If it’s in a word, or it’s in a look, you can’t get rid of the Babadook.
When a movie receives 96% on Rotten Tomatoes, you take notice. When said movie is an Australian indie flick funded by a Kickstarter, you make sure you watch it! The film follows a single mother, Amelia, who struggling with the loss of her husband who died on the way to the hospital for her to give birth to their son, Sam.
Amelia is trying to raise Sam, who has a hyperactive nature, and has trouble balancing work and home life. She lets him pick a storybook from his shelf, and he returns with ‘Babadook’. She questions where he got it, and he replies that it was on the shelf. Shrugging it off, she begins to read. The further she reads into this seemingly innocent story, she realises how dark and scary the undertones are for a six year old boy.

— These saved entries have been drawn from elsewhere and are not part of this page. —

(* ===== verification/CfgdbServer.v ===== *)
(** The cfgdb REST server ([run_server] and [main] of
    [cfgdb_zk_rest_server.py]): start-up, the request loop and the signals that
    end it. *)
From S2P Require Export CfgdbRest.
From Stdlib Require Import NArith ZArith Lia.

Section server.
Context {W : Type} {mem : Memory}.
(** The external client and [os.environ], as for the handlers. *)
Variable popen : list pystr → M W (Z * bytes * bytes).
Variable environ : dict pystr.

(** * The server *)

(** What reaches the process: requests, and the signals it stops on.  The body
    of a request is what its peer sends until it stops; that a handler may wait
    for more than comes is modelled in [CfgdbLive]. *)
Inductive incoming : Type :=
| Request (command p : pystr) (hs : list (pystr * pystr)) (body : bytes)
| Signal (signum : Z).

(** The server between two requests: the outside world, the replies sent, the
    commands run and whether the listening socket is open. *)
Record server := Server {
  world : W;
  replies : list (list wevent);
  run_commands : list (list pystr);
  listening : bool
}.

Definition set_listening (b : bool) (s : server) : server :=
  Server (world s) (replies s) (run_commands s) b.

(** The operating system: resolve the address and bind the port. *)
Variable os_bind : pystr → Z → outcome unit.
(** OpenSSL: load the certificate, the key and the authorities. *)
Variable wrap_socket : pystr → option pystr → option pystr → outcome unit.

(** [socket.bind((address, port))] wants an integer that fits 16 bits. *)
Definition bind_socket (address : pystr) (port : pyval) : outcome unit :=
  match port with
  | PyInt n => if Z.leb 0 n && Z.ltb n 65536 then os_bind address n else Raise OverflowError
  | _ => Raise TypeError
  end.

(** [stop_server]: both signals raise [KeyboardInterrupt]. *)
Definition stop_server {A} (signum : Z) : M server A := raise KeyboardInterrupt.

(** One turn of [serve_forever]: an [Exception] that leaves the handler is
    printed by [handle_error] and forgotten. *)
Definition serve_one (cls : handler_class) (i : incoming) : M server unit := λ s,
  match i with
  | Signal n => stop_server n s
  | Request command p hs body =>
      let '(r, h) := serve popen environ cls command (new_handler p hs body (world s)) in
      let s' := Server (outside h) (replies s ++ [wfile h]) (run_commands s ++ commands h) (listening s) in
      match r with
      | Ok _ => (Ok tt, s')
      | Raise e => if is_Exception e then (Ok tt, s') else (Raise e, s')
      end
  end.

Inductive server_end := Waiting | Stopped.

(** [serve_forever] on what has arrived so far: afterwards it waits. *)
Definition serve_forever (cls : handler_class) (l : list incoming) : M server server_end :=
  for_each l (serve_one cls);; mret Waiting.

Definition run_server (address : pystr) (port : pyval) (ssl_cert ssl_key ca_certs : option pystr)
    (cls : handler_class) (l : list incoming) : M server server_end :=
  lift (bind_socket address port);;
  modify (set_listening true);;
  match ssl_cert with
  | Some ((_ :: _) as cert) => lift (wrap_socket cert ssl_key ca_certs)
  | _ => mret tt
  end;;
  try_except (serve_forever cls l) (λ e,
    match e with
    | KeyboardInterrupt => Some (modify (set_listening false);; mret Stopped)
    | _ => None
    end).

Definition DEFAULT_HTTP_ADDRESS : pystr := #"".
Definition DEFAULT_HTTP_PORT : Z := 12181.

Definition main (l : list incoming) : M server server_end :=
  run_server
    (default DEFAULT_HTTP_ADDRESS (dict_get #"ZK_REST_HTTP_ADDRESS" environ))
    (match dict_get #"ZK_REST_HTTP_PORT" environ with
     | Some port => PyStr port
     | None => PyInt DEFAULT_HTTP_PORT
     end)
    (dict_get #"ZK_REST_HTTP_SSL_CERT" environ)
    (dict_get #"ZK_REST_HTTP_SSL_KEY" environ)
    (dict_get #"ZK_REST_HTTP_CA_CERTS" environ)
    ESDCZKRESTRequestHandler l.

(** * Between requests *)

Lemma serve_one_request m p hs body s : popen_external popen → popen_fails_normally popen →
  ∃ evs cmds w, serve_one ESDCZKRESTRequestHandler (Request m p hs body) s =
    (Ok tt, Server w (replies s ++ [evs]) (run_commands s ++ cmds) (listening s)) ∧ response evs.
Proof.
  intros He Hp. pose proof (serve_response popen environ m p hs body (world s) He Hp) as [H1 H2]. revert H1 H2.
  unfold serve_one. destruct (serve _ _ _) as [r h]. cbn [fst snd]. intros -> H2. by do 3 eexists.
Qed.

Definition is_request (i : incoming) : Prop :=
  match i with Request _ _ _ _ => True | Signal _ => False end.

(** Any number of requests leave the server as it was, with one more reply each. *)
Lemma serve_requests l s : popen_external popen → popen_fails_normally popen → Forall is_request l →
  ∃ s', for_each l (serve_one ESDCZKRESTRequestHandler) s = (Ok tt, s') ∧ listening s' = listening s ∧
    ∃ new, replies s' = replies s ++ new ∧ length new = length l ∧ Forall response new.
Proof.
  intros He Hp Hl. revert s. induction Hl as [|[m p hs body|] l Hi Hl IH]; intros s; [|cbn [for_each]|done].
  { exists s. split_and!; try done. exists []. by rewrite app_nil_r. }
  destruct (serve_one_request m p hs body s He Hp) as (evs & cmds & w & E & Hr).
  rewrite (bind_ok _ _ _ _ _ E). destruct (IH (Server w (replies s ++ [evs]) (run_commands s ++ cmds) (listening s)))
    as (s' & -> & Hs & new & Hnew & Hlen & Hall).
  exists s'. split_and!; try done. exists (evs :: new). cbn [replies] in Hnew.
  rewrite Hnew, <- app_assoc. split_and!; [done|by cbn; rewrite Hlen|by constructor].
Qed.

Lemma for_each_app {S X} (l1 l2 : list X) (f : X → M S unit) s :
  for_each (l1 ++ l2) f s = (for_each l1 f;; for_each l2 f) s.
Proof.
  revert s. induction l1 as [|x l1 IH]; intros s; [done|]. cbn [app for_each].
  rewrite bind_assoc. unfold mbind at 1 2, M_bind at 1 2. by destruct (f x s) as [[]].
Qed.

(** The commands stay confined whatever arrives and however the client fails. *)
Definition confined (s : server) : Prop := Forall (esdc_command environ) (run_commands s).

Lemma serve_one_confined i s : popen_external popen → confined s →
  confined (serve_one ESDCZKRESTRequestHandler i s).2.
Proof.
  intros He Hs. destruct i as [m p hs body|n]; [|done]. unfold serve_one.
  pose proof (serve_commands popen environ m p hs body (world s) He) as Hc. revert Hc.
  destruct (serve _ _ _) as [r h]. cbn [snd]. intros Hc.
  assert (confined (Server (outside h) (replies s ++ [wfile h]) (run_commands s ++ commands h) (listening s))) as H.
  { unfold confined. cbn [run_commands]. apply Forall_app. split; [done|].
    destruct Hc as [->|(argv & -> & Ha)]; by constructor. }
  destruct r as [|e]; [done|by destruct (is_Exception e)].
Qed.

Lemma for_each_invariant {S X} (I : S → Prop) (f : X → M S unit) l s :
  (∀ x s, I s → I (f x s).2) → I s → I (for_each l f s).2.
Proof.
  intros Hf. revert s. induction l as [|x l IH]; intros s Hs; [done|]. cbn [for_each].
  specialize (Hf x s Hs). unfold mbind, M_bind. destruct (f x s) as [[]]; [by apply IH|done].
Qed.

Lemma run_server_confined a port cert key ca l s : popen_external popen → confined s →
  confined (run_server a port cert key ca ESDCZKRESTRequestHandler l s).2.
Proof.
  intros He Hs. unfold run_server, lift, modify, mbind at 1 2 3, M_bind at 1 2 3.
  destruct (bind_socket a port); [|done].
  pose proof (for_each_invariant confined (serve_one ESDCZKRESTRequestHandler) l (set_listening true s)
    (λ i s, serve_one_confined i s He) Hs) as Hf.
  assert (confined (try_except (serve_forever ESDCZKRESTRequestHandler l) (λ e,
    match e with KeyboardInterrupt => Some (modify (set_listening false);; mret Stopped) | _ => None end)
    (set_listening true s)).2) as Ht.
  { unfold try_except, serve_forever, mbind at 1, M_bind at 1.
    destruct (for_each _ _ _) as [[|e] s']; [done|]. by destruct e. }
  destruct cert as [[|c cert]|]; cbn [mret M_ret]; [done| |done].
  by destruct (wrap_socket _ _ _).
Qed.

(** * Properties *)

(** The sibling of [/esdc] in the next theorem. *)
Lemma prefix_command s : popen_external popen →
  run_commands (serve_one ESDCZKRESTRequestHandler (Request #"GET" #"/esdcsecret/vm" [] []) s).2
  = run_commands s ++ [zk_base_cmd environ ++ [#"-c"; #"get"; #"/esdcsecret/vm"]].
Proof.
  intros He. pose proof (esdc_service popen environ #"GET" #"/esdcsecret/vm" [] [] (world s) He) as Hs.
  specialize (Hs ltac:(vm_compute; constructor)).
  assert (decide_request environ #"GET" #"/esdcsecret/vm" [] [] =
    Execute (zk_base_cmd environ ++ [#"-c"; #"get"; #"/esdcsecret/vm"])) as Hd.
  { unfold decide_request, decide_zk. cbn -[zk_base_cmd]. by rewrite app_nil_r. }
  rewrite Hd in Hs. apply (f_equal (λ e, e.1.2)) in Hs. cbn [service] in Hs.
  destruct (popen _ _) as [r w']. unfold serve_one. unfold effect_of in Hs. cbn [fst snd] in Hs.
  assert (commands (serve popen environ ESDCZKRESTRequestHandler #"GET" (new_handler #"/esdcsecret/vm" [] [] (world s))).2
    = [zk_base_cmd environ ++ [#"-c"; #"get"; #"/esdcsecret/vm"]]) as Hc.
  { rewrite Hs. destruct (report r) as [res|e]; [by destruct (report_status res)|by destruct (is_Exception e)]. }
  destruct (serve _ _ _ _ _) as [[|e] h]; cbn [snd] in Hc |- *; [by rewrite <- Hc|].
  destruct (is_Exception e); by rewrite <- Hc.
Qed.

(** C2: confinement.  Whatever requests and signals reach the server started
    with the ESDC handler, and however the client behaves, every command line it
    has run consists of a command of [zk_commands] on a node whose path starts
    with the characters [/esdc], with node and credentials of at most 4019
    characters and data of at most 2097152.  The five characters are all that is
    looked at: [GET /esdcsecret/vm] makes the server read the node
    [/esdcsecret/vm], which is not below [/esdc]. *)
Theorem server_confined a port cert key ca l w : popen_external popen →
  Forall (esdc_command environ)
    (run_commands (run_server a port cert key ca ESDCZKRESTRequestHandler l (Server w [] [] false)).2) ∧
  ∀ s, run_commands (serve_one ESDCZKRESTRequestHandler (Request #"GET" #"/esdcsecret/vm" [] []) s).2
    = run_commands s ++ [zk_base_cmd environ ++ [#"-c"; #"get"; #"/esdcsecret/vm"]].
Proof.
  intros He. split; [by apply run_server_confined; [|constructor]|]. intros s. by apply prefix_command.
Qed.

(** C3: the server survives.  If the client is never interrupted, any sequence
    of requests is answered by exactly one complete response each, in order, and
    the server is still listening and waiting for the next one. *)
Theorem server_survives l w : popen_external popen → popen_fails_normally popen → Forall is_request l →
  ∃ s, serve_forever ESDCZKRESTRequestHandler l (Server w [] [] true) = (Ok Waiting, s) ∧
    listening s = true ∧ length (replies s) = length l ∧ Forall response (replies s).
Proof.
  intros He Hp Hl. destruct (serve_requests l (Server w [] [] true) He Hp Hl)
    as (s & E & Hs & new & Hnew & Hlen & Hall).
  exists s. unfold serve_forever. rewrite (bind_ok _ _ _ _ _ E). cbn in Hnew. by subst new.
Qed.


(** A signal stops the server: the requests before it have been answered,
    the ones after it are not looked at, and the socket is closed. *)
Theorem signal_stops_server l n l' w : popen_external popen → popen_fails_normally popen → Forall is_request l →
  ∀ a port, bind_socket a (PyInt port) = Ok tt →
  ∃ s, run_server a (PyInt port) None None None ESDCZKRESTRequestHandler (l ++ Signal n :: l') (Server w [] [] false)
       = (Ok Stopped, s) ∧ listening s = false ∧ length (replies s) = length l.
Proof.
  intros He Hp Hl a port Hb. destruct (serve_requests l (Server w [] [] true) He Hp Hl)
    as (s & E & Hs & new & Hnew & Hlen & Hall).
  exists (set_listening false s). unfold run_server, lift, mbind at 1 2 3, M_bind at 1 2 3. rewrite Hb.
  cbn [modify mret M_ret]. unfold try_except, serve_forever, mbind at 1, M_bind at 1.
  change (set_listening true _) with (Server w [] [] true). rewrite for_each_app, (bind_ok _ _ _ _ _ E).
  cbn [for_each]. cbn in Hnew. subst new. by split_and!.
Qed.


(** The server cannot be started on a port given in the environment: the
    value stays text and binding the socket raises [TypeError]. *)
Theorem port_variable_refused port l s : dict_get #"ZK_REST_HTTP_PORT" environ = Some port →
  main l s = (Raise TypeError, s).
Proof. intros Hp. unfold main. by rewrite Hp. Qed.


End server.

(** * Concrete runs *)

#[local] Existing Instance demo_memory.

Definition demo_bind (a : pystr) (p : Z) : outcome unit := Ok tt.
Definition demo_wrap (a : pystr) (k c : option pystr) : outcome unit := Raise (OSError #"no such file").

Definition demo_requests : list incoming :=
  [Request #"GET" #"/esdc/vm" [] []; Request #"GET" #"/secret" [] []; Request #"TRACE" #"/" [] []].

Lemma server_confined_witness :
  popen_external demo_client ∧
  Forall (esdc_command [])
    (run_commands (run_server demo_client [] demo_bind demo_wrap #"" (PyInt 12181) None None None
      ESDCZKRESTRequestHandler demo_requests (Server demo_store [] [] false)).2) ∧
  run_commands (run_server demo_client [] demo_bind demo_wrap #"" (PyInt 12181) None None None
      ESDCZKRESTRequestHandler demo_requests (Server demo_store [] [] false)).2
  = [[#"zookeepercli"; #"-servers"; #"127.0.0.1"; #"-c"; #"get"; #"/esdc/vm"]].
Proof.
  split; [apply demo_external|]. split; [|vm_compute; reflexivity].
  apply (server_confined demo_client [] demo_bind demo_wrap #"" (PyInt 12181) None None None
    demo_requests demo_store demo_external).
Defined.

Lemma demo_all_requests : Forall is_request demo_requests.
Proof. by repeat constructor. Qed.

Lemma server_survives_witness :
  popen_fails_normally demo_client ∧ Forall is_request demo_requests ∧
  ∃ s, serve_forever demo_client [] ESDCZKRESTRequestHandler demo_requests (Server demo_store [] [] true)
       = (Ok Waiting, s) ∧ listening s = true ∧ length (replies s) = 3 ∧ Forall response (replies s).
Proof.
  split; [apply demo_fails_normally|]. split; [apply demo_all_requests|].
  apply (server_survives demo_client [] demo_requests demo_store demo_external demo_fails_normally
    demo_all_requests).
Defined.

Lemma signal_stops_server_witness :
  bind_socket demo_bind #"" (PyInt 12181) = Ok tt ∧
  ∃ s, run_server demo_client [] demo_bind demo_wrap #"" (PyInt 12181) None None None
         ESDCZKRESTRequestHandler (demo_requests ++ Signal 15 :: demo_requests) (Server demo_store [] [] false)
       = (Ok Stopped, s) ∧ listening s = false ∧ length (replies s) = 3.
Proof.
  split; [reflexivity|].
  apply (signal_stops_server demo_client [] demo_bind demo_wrap demo_requests 15 demo_requests demo_store
    demo_external demo_fails_normally demo_all_requests #"" 12181%Z). reflexivity.
Defined.

Lemma port_variable_refused_witness :
  main demo_client [(#"ZK_REST_HTTP_PORT", #"8080")] demo_bind demo_wrap [] (Server demo_store [] [] false)
  = (Raise TypeError, Server demo_store [] [] false).
Proof. apply (port_variable_refused demo_client _ demo_bind demo_wrap #"8080"). vm_compute. reflexivity. Defined.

She finishes reading aloud before she gets to the end, and Sam is understandably terrified. After a few terrifying days for Sam, he starts hallucinating and begins seeing “THE BABADOOK” creature around. Amelia, genuinely frightened by her son’s behaviour, is forced to medicate him. But when Amelia begins to see glimpses of a sinister presence all around her, it slowly dawns on her that the thing Samuel has been warning her about may be real.

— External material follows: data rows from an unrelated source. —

(* ===== verification/PyHook.v ===== *)
(** An [object_hook] that gives every dictionary back or fails with one
    exception: [json.loads] with the hook agrees with [json.loads] without it,
    up to that exception. *)
From S2P Require Export PyJson.
From Stdlib Require Import NArith ZArith Lia.

Section hook.
Variable lim : option nat.
Variable exc : exn.
Variable hook : dict pyval → outcome pyval.
Hypothesis Hook : ∀ d, hook d = Ok (PyDict d) ∨ hook d = Raise exc.

Let plain : dict pyval → outcome pyval := λ d, Ok (PyDict d).

Definition agree {A} (m1 m2 : outcome A) : Prop := m1 = m2 ∨ m1 = Raise exc.

Lemma agree_refl {A} (m : outcome A) : agree m m.
Proof. by left. Qed.

Lemma agree_bind {A B} (m1 m2 : outcome A) (f g : A → outcome B) :
  agree m1 m2 → (∀ a, agree (f a) (g a)) → agree (m1 ≫= f) (m2 ≫= g).
Proof. intros [->| ->] Hf; [destruct m2; [apply Hf|by left]|by right]. Qed.

Lemma agree_hook d : agree (hook d) (plain d).
Proof. destruct (Hook d) as [-> | ->]; [by left|by right]. Qed.

(** One step of the agreement, by the shape of the code. *)
Ltac agree_tac :=
  first
    [ apply agree_refl
    | assumption
    | apply agree_hook
    | match goal with H : ∀ s, agree _ _ |- agree (_ _) (_ _) => apply H end
    | apply agree_bind; [|intros ?]
    | match goal with |- agree (match ?x with _ => _ end) _ => destruct x end ].

Lemma value_step_agree i1 i2 m1 m2 s :
  (∀ s, agree (i1 s) (i2 s)) → (∀ s, agree (m1 s) (m2 s)) →
  agree (value_step lim hook i1 m1 s) (value_step lim plain i2 m2 s).
Proof. intros Hi Hm. unfold value_step. repeat agree_tac. Qed.

Lemma items_step_agree v1 v2 i1 i2 s :
  (∀ s, agree (v1 s) (v2 s)) → (∀ s, agree (i1 s) (i2 s)) →
  agree (items_step v1 i1 s) (items_step v2 i2 s).
Proof. intros Hv Hi. unfold items_step. repeat agree_tac. Qed.

Lemma members_step_agree v1 v2 m1 m2 s :
  (∀ s, agree (v1 s) (v2 s)) → (∀ s, agree (m1 s) (m2 s)) →
  agree (members_step v1 m1 s) (members_step v2 m2 s).
Proof. intros Hv Hm. unfold members_step. repeat agree_tac. Qed.

Lemma scan_agree n :
  (∀ s, agree (scan_value lim hook n s) (scan_value lim plain n s)) ∧
  (∀ s, agree (scan_items lim hook n s) (scan_items lim plain n s)) ∧
  (∀ s, agree (scan_members lim hook n s) (scan_members lim plain n s)).
Proof.
  induction n as [|n (IHv & IHi & IHm)]; [split_and!; intros s; apply agree_refl|].
  split_and!; intros s.
  - rewrite !scan_value_S. by apply value_step_agree.
  - rewrite !scan_items_S. by apply items_step_agree.
  - rewrite !scan_members_S. by apply members_step_agree.
Qed.

Lemma loads_with_agree s : agree (loads_with lim hook s) (loads_with lim plain s).
Proof. unfold loads_with. apply agree_bind; [apply scan_agree|]. intros [v r]. apply agree_refl. Qed.

(** A dictionary at the top has passed the hook. *)
Lemma scan_number_not_dict s d r : scan_number lim s ≠ Ok (PyDict d, r).
Proof.
  unfold scan_number. destruct (match s with [] => _ | _ => _ end) as [neg s0].
  destruct (scan_int s0) as [[i s1]|]; [|done]. destruct (scan_frac s1) as [fr s2], (scan_exp s2) as [e s3].
  destruct fr, e; try done. unfold int_of_digits. by destruct (match lim with Some m => _ | None => _ end).
Qed.

Lemma hook_dict d v : hook d = Ok v → v = PyDict d.
Proof. destruct (Hook d) as [-> | ->]; [by intros [= <-]|done]. Qed.

Lemma value_step_dict i m s d r :
  value_step lim hook i m s = Ok (PyDict d, r) → hook d = Ok (PyDict d).
Proof.
  unfold value_step. destruct s as [|c s]; [done|].
  destruct (N.eqb c 34); [destruct (scan_string _ s) as [[]|]; done|].
  destruct (N.eqb c 123).
  { destruct (eat 125 (skip_ws s)).
    - destruct (hook []) eqn:E; cbn; [|done]. intros [= -> ->]. pose proof (hook_dict _ _ E). congruence.
    - destruct (m (skip_ws s)) as [[l r']|]; cbn; [|done].
      destruct (hook (dict_of_pairs l)) eqn:E; cbn; [|done]. intros [= -> ->].
      pose proof (hook_dict _ _ E). congruence. }
  destruct (N.eqb c 91).
  { destruct (eat 93 (skip_ws s)); [done|]. by destruct (i (skip_ws s)) as [[]|]. }
  repeat (match goal with |- (if ?b then _ else _) = _ → _ => destruct b; [done|] end).
  intros E. by apply scan_number_not_dict in E.
Qed.

Lemma loads_with_dict s d : loads_with lim hook s = Ok (PyDict d) → hook d = Ok (PyDict d).
Proof.
  unfold loads_with. replace (2 * length (skip_ws s) + 2) with (S (2 * length (skip_ws s) + 1)) by lia.
  rewrite scan_value_S. destruct (value_step _ _ _ _ _) as [[v r]|] eqn:E; cbn; [|done].
  destruct (skip_ws r); [|done]. intros [= ->]. by eapply value_step_dict.
Qed.
End hook.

This movie is utterly terrifying. It’s pretty unsettling from the beginning, due to the look of the film (very washed out) and the genuine sadness you feel for the mother and son. After the book reading, you begin to feel the same confusing fear of a mother’s worrying about her child’s well-being (especially after he has a seizure after supposedly seeing the monster). This then later morphs into pure terror, as the monster begins to terrorize her as well.

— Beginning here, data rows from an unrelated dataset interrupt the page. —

Lemma param_behaves p name v : dict_get name p = Some v → imgadm_behaves (λ x, x = v) (param p name).
Proof. intros E. apply behaves_lift. unfold getitem_str. by rewrite E. Qed.

Lemma sources_behaves p path st url : dict_get #"url" p = Some url → st ∈ [#"present"; #"absent"] →
  imgadm_behaves (λ _, True) (sources p path #"sources" (PyStr st)).
Proof.
  intros Hu Hs. unfold sources. apply (behaves_bind (λ _, True)).
  { cbn [for_each]. apply (behaves_bind (λ _, True)); [apply check_behaves|]. intros _ _.
    apply (behaves_bind (λ _, True)); [apply check_behaves|]. intros _ _. by apply behaves_ret. }
  intros _ _. apply (behaves_bind (λ _, True)).
  { cbn [is_str]. case_match; [|case_match; [|by apply behaves_ret]];
      (eapply behaves_bind; [by apply param_behaves|intros ? _; apply imgadm_run_behaves]). }
  intros [[rc so] se] _. apply (behaves_bind (λ _, True)); [|intros word _; by apply behaves_ret].
  apply behaves_lift. destruct (head (split_ws so)); [done|]. by split; [left|].
Qed.

Lemma image_behaves p path st uuid upd : dict_get #"uuid" p = Some uuid → dict_get #"update" p = Some upd →
  imgadm_behaves (λ _, True) (image p path #"image" (PyStr st)).
Proof.
  intros Hu Hp. unfold image. apply (behaves_bind (λ _, True)).
  - unfold image_command. cbn [is_str]. case_match; [|case_match; [|by apply behaves_ret]].
    + eapply behaves_bind; [by apply param_behaves|]. intros ? _. case_match; [case_match; apply imgadm_run_behaves|].
      apply (behaves_bind (λ _, True)); [apply check_behaves|]. intros _ _.
      eapply behaves_bind; [by apply param_behaves|intros ? _; apply imgadm_run_behaves].
    + eapply behaves_bind; [by apply param_behaves|intros ? _; apply imgadm_run_behaves].
  - intros [[rc so] se] _. by apply behaves_ret.
Qed.

(** C14: whatever the task and the host, a run of the module ends: it prints
    exactly one report, after everything else, and exits with a code that agrees
    with it, or one of two exceptions escapes before any report: [IndexError], for
    an output without a first word, or the [ValueError] of [run_command], for a
    command with unbalanced quotes.  No access to a parameter and no operation on
    one ever fails. *)
Theorem imgadm_well_typed :
  behaves (λ e, e = IndexError ∨ ∃ m, e = ValueError m) (λ _ : unit, False) main.
Proof.
  unfold main. eapply behaves_bind; [apply behaves_init|]. intros p Hp. cbv beta in Hp.
  eapply behaves_bind; [apply behaves_bin_path|]. intros path _.
  destruct (image_conforming_task p Hp) as (cmd & st & url & uuid & upd & (Hc & Hs & Hurl & Hu & Hupd) & Hcmd & Hst).
  eapply behaves_bind; [by apply param_behaves|]. intros ? ->. unfold dict_get_default. rewrite Hs.
  apply (behaves_bind (λ _, True)).
  - cbn [is_str]. case_match; [by eapply sources_behaves|]. case_match; [by eapply image_behaves|by apply behaves_ret].
  - intros [changed [[rc so] se]] _. unfold finish. case_match; [apply behaves_fail|apply behaves_exit].
Qed.
End imgadm.

(** * Concrete runs *)

Definition demo_order (d : dict pystr) : dict pystr := d.
(** [True] and the other values of the constant *)
Definition demo_booleans_true (v : pyval) : bool :=
  match v with
  | PyBool b => b
  | PyInt z => Z.eqb z 1
  | PyStr s => bool_decide (s ∈ [#"yes"; #"on"; #"1"; #"true"])
  | _ => false
  end.

Lemma demo_booleans : booleans_law demo_booleans_true.
Proof. by intros []. Qed.

Abbreviation demo_main := (main (W := demo_host) demo_order demo_booleans_true).

Definition demo_params (cmd state : pystr) (url uuid : pyval) (update : bool) : dict pyval :=
  [(#"command", PyStr cmd); (#"url", url); (#"state", PyStr state); (#"uuid", uuid);
   (#"zpool", PyStr #"zones"); (#"update", PyBool update)].

Definition imgadm_path : pystr := #"/usr/sbin/imgadm".

Lemma image_demo_ready p answers : conforms spec p = true →
  ready (DemoHost p [] answers []) p imgadm_path (DemoHost p [] answers []).
Proof. intros E. eexists. unfold am_init. cbn [demo_ansible dh_params]. by rewrite E. Qed.

Lemma image_demo_task cmd state url uuid update :
  task cmd state url uuid (PyBool update) (demo_params cmd state url uuid update).
Proof. by split_and!. Qed.

Definition demo_add : dict pyval := demo_params #"sources" #"present" (PyStr #"http://x/") PyNone false.

Lemma imgadm_sources_witness :
  let h := DemoHost demo_add [] [(0%Z, #"Added http://x/ source", [])] [] in
  let h' := DemoHost demo_add [] [(1%Z, [], #"error")] [] in
  finished h (demo_main h) [#"/usr/sbin/imgadm sources -a http://x/"]
    (Exited [(#"changed", PyBool true); (#"msg", PyStr #"Added http://x/ source")]) ∧
  (demo_main h').1 = Raise IndexError.
Proof.
  intros h h'. assert ((#"present", #" sources -a ") ∈ sources_flag) as Hf by constructor. split.
  - refine (imgadm_sources demo_order demo_booleans_true h demo_add imgadm_path h #"present"
      #" sources -a " #"http://x/" PyNone (PyBool false) 0 #"Added http://x/ source" [] _
      (image_demo_ready demo_add _ eq_refl) (image_demo_task _ _ _ _ _) Hf _ _); [discriminate|reflexivity].
  - assert (demo_main h' = (Raise IndexError, DemoHost demo_add [] [] [Ran #"/usr/sbin/imgadm sources -a http://x/"])) as ->; [|done].
    refine (proj1 (imgadm_sources demo_order demo_booleans_true h' demo_add imgadm_path h' #"present"
      #" sources -a " #"http://x/" PyNone (PyBool false) 1 [] #"error" _
      (image_demo_ready demo_add _ eq_refl) (image_demo_task _ _ _ _ _) Hf _ _)); [discriminate|reflexivity].
Defined.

I won’t spoil the ending, but I think what helped me understand it was thinking of the ‘monster’ in the film as a metaphor for mental illness (depression and grief) brought on by Amelia’s husband’s death. Her son legit thinks there is a monster. That’s fine, he’s a kid. The mother is struggling in her own personal life, she rarely has any time for herself with her clingy, troublesome child, and for adult relationships. Even the tag line for the movie can be construed this way. Whether you appear to be okay, or even say to someone that you are okay, you can’t rid yourself of your depression if you don’t talk about it.
Superbly acted and brilliantly written, you won’t regret watching The Babadook (but you may regret watching it at night time).